March twenty first, 2024: GitHub has launched a brand new feature called code scanning autofix, which is now available in public beta for all GitHub Advanced Security customers.
The feature, powered by GitHub Copilot and CodeQL, goals to assist developers fix vulnerabilities more quickly and simply, reducing the growing problem of “application security debt.”
Code scanning autofix supports greater than 90% of alert types in popular programming languages reminiscent of JavaScript, TypeScript, Java, and Python.
When a vulnerability is discovered in one in all these languages, the feature provides developers with a natural language explanation of the suggested fix, together with a preview of the code suggestion.

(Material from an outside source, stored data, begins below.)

Lemma PNIO_RSI_header_run tvb offset pinfo s :
  tvb_bytes_exist tvb offset 12 = true ->
  let dsap := uint_at tvb offset 2 in
  let flags := uint_at tvb (offset + 5) 1 in
  let vpl := uint_at tvb (offset + 10) 2 in
  dissect_PNIO_RSI tvb offset pinfo s
  = prepend (Proto "PROFINET IO RSI" offset :: rsi_header_items tvb offset)
      ((off <- match Z.land (uint_at tvb (offset + 4) 1) 0x0F with
               | 3 =>
                   col_append_str "ACK-RTA" ;;;
                   (if negb (Z.land flags 0x40 =? 0)
                    then col_append_str ", Application Ready Notification"
                    else ret tt) ;;;
                   ret (offset + 12)
               | 4 =>
                   col_append_str "ERR-RTA" ;;;
                   call_ext (dissect_PNIO_status tvb (offset + 12) pinfo)
               | 5 =>
                   dissect_FREQ_RTA_block tvb (offset + 12) pinfo vpl
                     (MoreFrag flags) dsap
               | 6 =>
                   dissect_FRSP_RTA_block tvb (offset + 12) pinfo vpl
                     (MoreFrag flags)
               | _ =>
                   dissect_pn_undecoded tvb (offset + 12)
                     (tvb_captured_length tvb)
               end ;;
        proto_item_set_len (off - offset) ;;;
        col_set_protocol "PNIO-RSI" ;;;
        ret off) s).
Proof.
  intros Hex dsap flags vpl. unfold dissect_PNIO_RSI. cbv zeta.
  do 6 step. step_flags. do 3 step. fold_offsets.
  rewrite land_land_same.
  unfold rsi_header_items, access_point_items. fold_offsets.
  rewrite <- ?app_assoc. cbn [app]. reflexivity.
Qed.

(** X10. An ACK PDU (type 3) is its 12-byte header and nothing more:
    whatever VarPartLen says and whatever bytes follow, the dissector writes
    the header items, "ACK-RTA" to the info column, the notification text
    exactly when bit 6 (0x40) of AdditionalFlags is set, and returns the
    offset 12 bytes behind the start with the state as it was. *)
Theorem ACK_PDU_is_the_header_alone tvb offset pinfo s :
  tvb_bytes_exist tvb offset 12 = true ->
  Z.land (uint_at tvb (offset + 4) 1) 0x0F = 3 ->
  dissect_PNIO_RSI tvb offset pinfo s
  = Run (Proto "PROFINET IO RSI" offset
         :: rsi_header_items tvb offset
         ++ ColInfo "ACK-RTA" []
            :: (if negb (Z.land (uint_at tvb (offset + 5) 1) 0x40 =? 0)
                then [ColInfo ", Application Ready Notification" []]
                else [])
         ++ [SetLen 12; ColProtocol "PNIO-RSI"])
      s (Done (offset + 12)).
Proof.
  intros Hex Hty. rewrite (PNIO_RSI_header_run _ _ _ _ Hex). cbv zeta.
  rewrite Hty. rewrite bind_assoc. step. rewrite bind_assoc.
  destruct (negb (Z.land (uint_at tvb (offset + 5) 1) 0x40 =? 0));
    do 4 step; unfold prepend, ret; cbn [out st res];
    rewrite <- ?app_assoc; cbn [app];
    replace (offset + 12 - offset) with 12 by lia; reflexivity.
Qed.

(** X11. With the 12 header bytes in the buffer, the body of an ERR,
    FREQ or FRSP PDU is decoded from the offset 12 bytes behind the start:
    ERR by [dissect_PNIO_status]; FREQ and FRSP by their block dissectors,
    which are given VarPartLen (bytes 10-11), MoreFrag (bit 5 of byte 5)
    and, for FREQ, the DestinationServiceAccessPoint (bytes 0-1). What the
    body returns becomes the end of the protocol item and the result. *)
Theorem PDU_type_selects_the_body tvb offset pinfo s :
  tvb_bytes_exist tvb offset 12 = true ->
  let type := Z.land (uint_at tvb (offset + 4) 1) 0x0F in
  let dsap := uint_at tvb offset 2 in
  let mf := MoreFrag (uint_at tvb (offset + 5) 1) in
  let vpl := uint_at tvb (offset + 10) 2 in
  let header := Proto "PROFINET IO RSI" offset :: rsi_header_items tvb offset in
  let finish (body : M Z) : M Z :=
    off <- body ;;
    proto_item_set_len (off - offset) ;;;
    col_set_protocol "PNIO-RSI" ;;;
    ret off in
  (type = 4 ->
   dissect_PNIO_RSI tvb offset pinfo s
   = prepend header
       (finish (col_append_str "ERR-RTA" ;;;
                call_ext (dissect_PNIO_status tvb (offset + 12) pinfo)) s))
  /\ (type = 5 ->
      dissect_PNIO_RSI tvb offset pinfo s
      = prepend header
          (finish (dissect_FREQ_RTA_block tvb (offset + 12) pinfo vpl mf dsap)
             s))
  /\ (type = 6 ->
      dissect_PNIO_RSI tvb offset pinfo s
      = prepend header
          (finish (dissect_FRSP_RTA_block tvb (offset + 12) pinfo vpl mf) s)).
Proof.
  intros Hex type dsap mf vpl header finish.
  pose proof (PNIO_RSI_header_run tvb offset pinfo s Hex) as H.
  cbv zeta in H. fold type in H.
  repeat split; intros Hty; rewrite Hty in H; exact H.
Qed.

(** ** The protocol item is closed when the decode completes *)

Lemma closed_bind {A} start name (m : M A) (k : A -> M Z) s :
  emits body_item m -> (forall a s', closed start name (k a s')) ->
  closed start name (bind m k s).
Proof.
  intros He Hk. unfold closed, bind. specialize (He s).
  destruct (m s) as [o s' [a|e]]; cbn [out st res]; [|exact He].
  specialize (Hk a s'). unfold closed in Hk.
  destruct (res (k a s')) as [off|e'].
  - destruct Hk as (body & -> & Hb). exists (o ++ body).
    rewrite app_assoc. split; [reflexivity|]. apply Forall_app. auto.
  - apply Forall_app. auto.
Qed.

Lemma emits_tree_body {A} (m : M A) : emits tree_item m -> emits body_item m.
Proof.
  intros H s. eapply Forall_impl; [apply H|].
  intros [] Hi; try reflexivity; discriminate Hi.
Qed.

Ltac emits_body :=
  repeat first
    [ solve [auto with emits_db]
    | solve [apply emits_tree_body; auto with emits_db]
    | progress unfold col_append_str, col_append_fstr, col_set_protocol,
        proto_item_append_text, proto_item_set_len, expert_add_info_format,
        dissect_dcerpc_uint8, dissect_dcerpc_uint16, dissect_dcerpc_uint32
    | emits_step ].

Lemma emits_tree_protocol name tvb start :
  emits tree_item (proto_tree_add_protocol_format name tvb start).
Proof. unfold proto_tree_add_protocol_format. repeat emits_step. Qed.

Lemma emits_tree_FOpnumOffset tvb offset :
  emits tree_item (dissect_FOpnumOffset tvb offset).
Proof.
  pose proof emits_tree_uint. pose proof emits_tree_add_item.
  unfold dissect_FOpnumOffset, dissect_dcerpc_uint32.
  repeat first [solve [auto] | emits_step].
Qed.

Lemma emits_body_remaining_user_data tvb offset pinfo length mf opnum type :
  emits body_item
    (dissect_pn_rta_remaining_user_data_bytes tvb offset pinfo length mf
       opnum type).
Proof.
  unfold dissect_pn_rta_remaining_user_data_bytes, fragment_get,
    fragment_get_reassembled_id, fragment_add_seq_next,
    process_reassembled_data, col_append_str, proto_tree_add_item.
  repeat emits_step.
Qed.

Create HintDb emits_db.
#[local] Hint Resolve emits_tree_uint emits_tree_add_item emits_tree_protocol
  emits_tree_RSIAdditionalFlags emits_tree_FOpnumOffset
  emits_body_remaining_user_data : emits_db.

Lemma emits_body_SVCS tvb offset pinfo vpl mf Off opnum :
  emits body_item (dissect_RSI_SVCS_block tvb offset pinfo vpl mf Off opnum).
Proof.
  unfold dissect_RSI_SVCS_block, dissect_dcerpc_uint32,
    proto_item_append_text.
  emits_body.
Qed.

Lemma emits_body_CONN tvb offset pinfo vpl mf Off opnum :
  emits body_item (dissect_RSI_CONN_block tvb offset pinfo vpl mf Off opnum).
Proof.
  unfold dissect_RSI_CONN_block, dissect_dcerpc_uint32, dissect_dcerpc_uint16,
    dissect_dcerpc_uint8, proto_item_append_text.
  emits_body.
Qed.

Lemma emits_body_SAC tvb offset pinfo vpl mf Off opnum dsap :
  emits body_item
    (dissect_SecurityAssociationContol_block tvb offset pinfo vpl mf Off opnum
       dsap).
Proof.
  unfold dissect_SecurityAssociationContol_block, dissect_dcerpc_uint32,
    dissect_dcerpc_uint16, dissect_dcerpc_uint8, proto_item_append_text.
  emits_body.
Qed.

Lemma emits_body_RSP tvb offset pinfo vpl mf Off opnum :
  emits body_item (dissect_RSI_RSP_block tvb offset pinfo vpl mf Off opnum).
Proof. unfold dissect_RSI_RSP_block, proto_item_append_text. emits_body. Qed.

Lemma emits_body_FREQ tvb offset pinfo vpl mf dsap :
  emits body_item (dissect_FREQ_RTA_block tvb offset pinfo vpl mf dsap).
Proof.
  pose proof emits_body_SVCS. pose proof emits_body_CONN.
  pose proof emits_body_SAC.
  unfold dissect_FREQ_RTA_block, col_append_str. emits_body.
Qed.

Lemma emits_body_FRSP tvb offset pinfo vpl mf :
  emits body_item (dissect_FRSP_RTA_block tvb offset pinfo vpl mf).
Proof.
  pose proof emits_body_RSP.
  unfold dissect_FRSP_RTA_block, col_append_str. emits_body.
Qed.

Lemma closed_PNIO_RSI tvb offset pinfo s :
  closed offset "PNIO-RSI" (dissect_PNIO_RSI tvb offset pinfo s).
Proof.
  pose proof emits_body_FREQ. pose proof emits_body_FRSP.
  unfold dissect_PNIO_RSI. cbv zeta.
  do 10 (apply closed_bind; [emits_body|intros ? ?]).
  apply closed_bind.
  - unfold col_append_str, dissect_dcerpc_uint16, dissect_dcerpc_uint8.
    emits_body.
  - intros off sf. exists []. split; [reflexivity|constructor].
Qed.

Lemma closed_PNIO_RSI_with_security tvb offset pinfo s :
  closed offset "PNIO-RSIsec"
    (dissect_PNIO_RSI_with_security tvb offset pinfo s).
Proof.
  pose proof emits_body_FREQ. pose proof emits_body_FRSP.
  unfold dissect_PNIO_RSI_with_security. cbv zeta.
  do 11 (apply closed_bind; [emits_body|intros ? ?]).
  apply closed_bind.
  - unfold col_append_str, col_append_fstr, dissect_dcerpc_uint16,
      dissect_dcerpc_uint8.
    emits_body.
  - intros off sf. exists []. split; [reflexivity|constructor].
Qed.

Developers can then accept, edit, or dismiss the suggestion. Remarkably, these code suggestions have been shown to remediate greater than two-thirds of found vulnerabilities with little or no editing required.
Pierre Tempel and Eric Tooley, authors of the blog post announcing the feature, state that code scanning autofix is “the subsequent step forward” in GitHub’s vision for application security, where “found means fixed.”
Code Scanning Autofix
By prioritizing the developer experience, the corporate goals to assist teams remediate vulnerabilities as much as seven times faster than traditional security tools.
Behind the scenes, code scanning autofix leverages the CodeQL engine and a mix of heuristics and GitHub Copilot APIs to generate code suggestions.
These suggestions can include changes to multiple files and the dependencies that ought to be added to the project.
GitHub plans to proceed adding support for more languages, with C# and Go coming next.
The company encourages users to hitch the autofix feedback and resources discussion to share their experiences and help guide further improvements to the feature.
The introduction of code scanning autofix is predicted to learn each development and security teams.
Developers will give you the option to reclaim time previously spent on remediation, while security teams can give attention to protecting the business and maintaining with the accelerated pace of development, as the quantity of on a regular basis vulnerabilities is reduced.